I can’t explain this stuff. It doesn’t make sense. But I don’t think joy expects to be explained. It just expects to be enjoyed and appreciated.
And again, I believe joy is often a choice on our part. A choice to lean in to God’s strength that comes from it, and a choice to agree with a higher and happier perspective.
But every now and then, it turns out, we just might get hit by joy. Joy never really makes sense, but it feels a little extra wild when we don’t even see it coming for us.
But I'll be a target for joy anytime.
April 21, 2020
Graduation for BSSM First Year 2019-2020 (whatever that might look like) is two weeks from today. And the approaching end to the semester has pulled me into some reflection.
Reflection on BSSM. On COVID-19. On the state of the world. On the reactions from the church, the economy, and in particular my school. And a thought occurred to me.
In most schools, there’s one thing that always happens right before graduation: Final Exams. The last tests.
Now, BSSM is a different kind of school. The teachers try to pitch homework as “devotions” (with varying degrees of success), the assignments are more about personal opinion and deep thinking than multiple choice “right answers”, and even when they are graded, it is purely on a pass / try again basis. All that to say, BSSM doesn’t have final exams.
Or, except, perhaps this year, it does.
Now, I don’t believe God sent COVID-19, but I think He’s doing a ton of incredibly beautiful things around the world with it. And I’ve come to believe that one of those things is allowing it to act as a final exam of sorts for my fellow BSSM students and I this year. This virus has become our last test.
How will we endure through this season? How will we respond to the pressure? How we will process through all the disappointment? Will we give in to the fear that feels so prevalent in the world, or will we hold fast and remain anchored in the only Thing we can fully rely on? Will we frantically and fearfully look around for anything promising any degree of comfort, like family, friends, or the distractions of Netflix, and run to it, or will we decide to be comforted in God alone, and let Him guide our steps instead of joining the world in reacting to the chaos?

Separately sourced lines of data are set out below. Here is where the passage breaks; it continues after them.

Lemma write_contents_spec (pgs : list bpage) : forall (pd : document),
  ids_ok pd -> NoDup (map pdf_page pgs) ->
  Forall (fun pg => exists c es, reg_lookup (objects pd) (pdf_page pg) = Some (Dictionary c es)) pgs ->
  exists pd', write_contents pd pgs = Ok pd' /\ ids_ok pd' /\
    _identifier pd' = _identifier pd + Z.of_nat (length pgs) /\
    (forall i, i <= _identifier pd -> ~ In i (map pdf_page pgs) ->
       reg_lookup (objects pd') i = reg_lookup (objects pd) i) /\
    (forall k pg, nth_error pgs k = Some pg ->
       reg_lookup (objects pd') (_identifier pd + Z.of_nat k + 1) = Some (Stream (utf8 (canvas pg))) /\
       exists c es, reg_lookup (objects pd) (pdf_page pg) = Some (Dictionary c es) /\
         reg_lookup (objects pd') (pdf_page pg) =
           Some (Dictionary c (od_set es "Contents" (Reference (_identifier pd + Z.of_nat k + 1) 0)))).
Proof.
  induction pgs as [|page r IH]; intros pd Hids Hnd Hd.
  - exists pd. split; [reflexivity|]. split; [exact Hids|]. split; [cbn; lia|].
    split; [reflexivity|]. intros [|k] pg H; discriminate.
  - inversion Hnd as [|? ? Hnin Hnd']; subst.
    inversion Hd as [|? ? [c [es Hpage]] Hd']; subst.
    set (cid := _identifier pd + 1).
    set (pd1 := fst (register pd (Stream ""))).
    assert (Hids1 : ids_ok pd1) by (apply ids_ok_register; exact Hids).
    assert (Hfresh := ids_ok_fresh pd Hids).
    assert (L1 : forall i, i <= _identifier pd -> reg_lookup (objects pd1) i = reg_lookup (objects pd) i).
    { intros i Hi. destruct (reg_lookup (objects pd) i) eqn:E.
      - apply reg_lookup_app_some. exact E.
      - cbn [pd1 register fst objects]. rewrite reg_lookup_app_none by exact E.
        destruct (Z.eqb_spec (_identifier pd + 1) i); [lia | reflexivity]. }
    assert (Lc : reg_lookup (objects pd1) cid = Some (Stream "")).
    { cbn [pd1 register fst objects]. rewrite reg_lookup_app_none by exact Hfresh.
      rewrite Z.eqb_refl. reflexivity. }
    assert (Hbound : forall pg, In pg (page :: r) -> exists c es,
              reg_lookup (objects pd) (pdf_page pg) = Some (Dictionary c es)).
    { intros pg [<-|Hin]; [eauto|]. rewrite Forall_forall in Hd'. exact (Hd' pg Hin). }
    assert (Hle : forall pg, In pg (page :: r) -> pdf_page pg <= _identifier pd).
    { intros pg Hin. destruct (Hbound pg Hin) as [c' [es' E]].
      apply (ids_ok_bound pd) in E; [lia | exact Hids]. }
    assert (Hpage_le := Hle page (or_introl eq_refl)).
    pose proof (modify_ok pd1 cid (stream_write (utf8 (canvas page))) (Stream "")
                (Stream (utf8 (canvas page))) Lc eq_refl) as Hm.
    set (pd2 := set_objects pd1 (reg_replace (objects pd1) cid (Stream (utf8 (canvas page))))) in Hm.
    assert (L2 : forall i, i <> cid -> reg_lookup (objects pd2) i = reg_lookup (objects pd1) i).
    { intros i Hi. apply (reg_lookup_modify_other _ _ _ _ _ Hm Hi). }
    assert (Hp2 : reg_lookup (objects pd2) (pdf_page page) = Some (Dictionary c es)).
    { rewrite L2 by (unfold cid; lia). rewrite L1 by lia. exact Hpage. }
    assert (Hs : setitem pd2 (pdf_page page) "Contents" (Reference cid 0) =
                 Ok (set_objects pd2 (reg_replace (objects pd2) (pdf_page page)
                       (Dictionary c (od_set es "Contents" (Reference cid 0)))))).
    { unfold setitem. apply modify_ok with (v := Dictionary c es); [exact Hp2 | reflexivity]. }
    set (pd3 := set_objects pd2 _) in Hs.
    assert (L3 : forall i, i <> pdf_page page -> reg_lookup (objects pd3) i = reg_lookup (objects pd2) i).
    { intros i Hi. unfold setitem in Hs. apply (reg_lookup_modify_other _ _ _ _ _ Hs Hi). }
    assert (Hp3 : reg_lookup (objects pd3) (pdf_page page) =
                  Some (Dictionary c (od_set es "Contents" (Reference cid 0)))).
    { unfold setitem in Hs. destruct (reg_lookup_modify_same _ _ _ _ Hs) as [v [v' [E1 [E2 E3]]]].
      rewrite Hp2 in E1. injection E1 as <-. injection E2 as <-. exact E3. }
    assert (Hids3 : ids_ok pd3).
    { apply (ids_ok_modify pd2 pd3 (pdf_page page) _ (ids_ok_modify pd1 pd2 cid _ Hids1 Hm) Hs). }
    assert (Hid3 : _identifier pd3 = _identifier pd + 1).
    { unfold setitem in Hs. rewrite (identifier_modify _ _ _ _ Hs), (identifier_modify _ _ _ _ Hm).
      reflexivity. }
    assert (L : forall i, i <= _identifier pd -> i <> pdf_page page ->
                reg_lookup (objects pd3) i = reg_lookup (objects pd) i).
    { intros i Hi Hp. rewrite L3, L2, L1 by (unfold cid in *; lia). reflexivity. }
    destruct (IH pd3 Hids3 Hnd') as [pd' [Ew [Hids' [Hid' [Hother Hnth]]]]].
    { rewrite Forall_forall in Hd' |- *. intros pg Hin.
      rewrite L; [exact (Hd' pg Hin) | apply Hle; right; exact Hin |].
      intro E. apply Hnin. rewrite <- E. apply in_map. exact Hin. }
    exists pd'. split.
    { cbn [write_contents]. change (register pd (Stream "")) with (pd1, cid).
      cbv beta iota zeta. rewrite Hm. cbn [bind]. rewrite Hs. cbn [bind]. exact Ew. }
    split; [exact Hids'|]. split; [rewrite Hid', Hid3; cbn [length]; lia|].
    split.
    { intros i Hi Hin. rewrite Hother.
      - apply L; [exact Hi|]. intro E. apply Hin. left. symmetry. exact E.
      - lia.
      - intro E. apply Hin. right. exact E. }
    intros [|k] pg Hk.
    + injection Hk as <-. split.
      * rewrite Hother; [| lia |].
        -- rewrite L3 by (unfold cid; lia). rewrite Z.add_0_r. unfold pd2. cbn [objects set_objects].
           rewrite reg_lookup_replace, Z.eqb_refl, Lc. reflexivity.
        -- intro Hin. apply in_map_iff in Hin as [pg' [E Hin]].
           assert (Hb := Hle pg' (or_intror Hin)). unfold cid in E. lia.
      * exists c, es. split; [exact Hpage|]. rewrite Z.add_0_r. fold cid.
        rewrite Hother; [exact Hp3 | lia | exact Hnin].
    + cbn [nth_error] in Hk. destruct (Hnth k pg Hk) as [Hst [c' [es' [E1 E2]]]].
      split.
      * rewrite Hid3 in Hst. rewrite <- Hst. f_equal. lia.
      * exists c', es'. split.
        -- rewrite <- L; [exact E1 | apply Hle; right; apply nth_error_In with k; exact Hk |].
           intro E. apply Hnin. rewrite <- E. apply in_map. apply nth_error_In with k. exact Hk.
        -- rewrite E2, Hid3. do 4 f_equal. lia.
Qed.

And beyond this test, as it is with all schools, is graduation. Now, you can think of graduation as merely obtaining a piece of paper and walking across a stage. But I think it’s more than that. I think it becomes proof of your ability, proof that you have overcome, and I think we’d all agree it opens doors that previously could not be opened, such as in the search for a job. In the Kingdom world, I think it becomes proof of your trustworthiness. It becomes an elevation process, a “levelling up” if you will. Graduation becomes the stepping stone to the next thing in God.
So yes, COVID-19 is a bit of a pain. It’s uncomfortable, and inconvenient, and uncertain. But for all my friends out there, especially those joining me in an unexpected online season of BSSM, let me encourage you that this is merely the final exam, the last test. And as we pass it, we can look forward to that next level in God.
We can look forward to graduation day.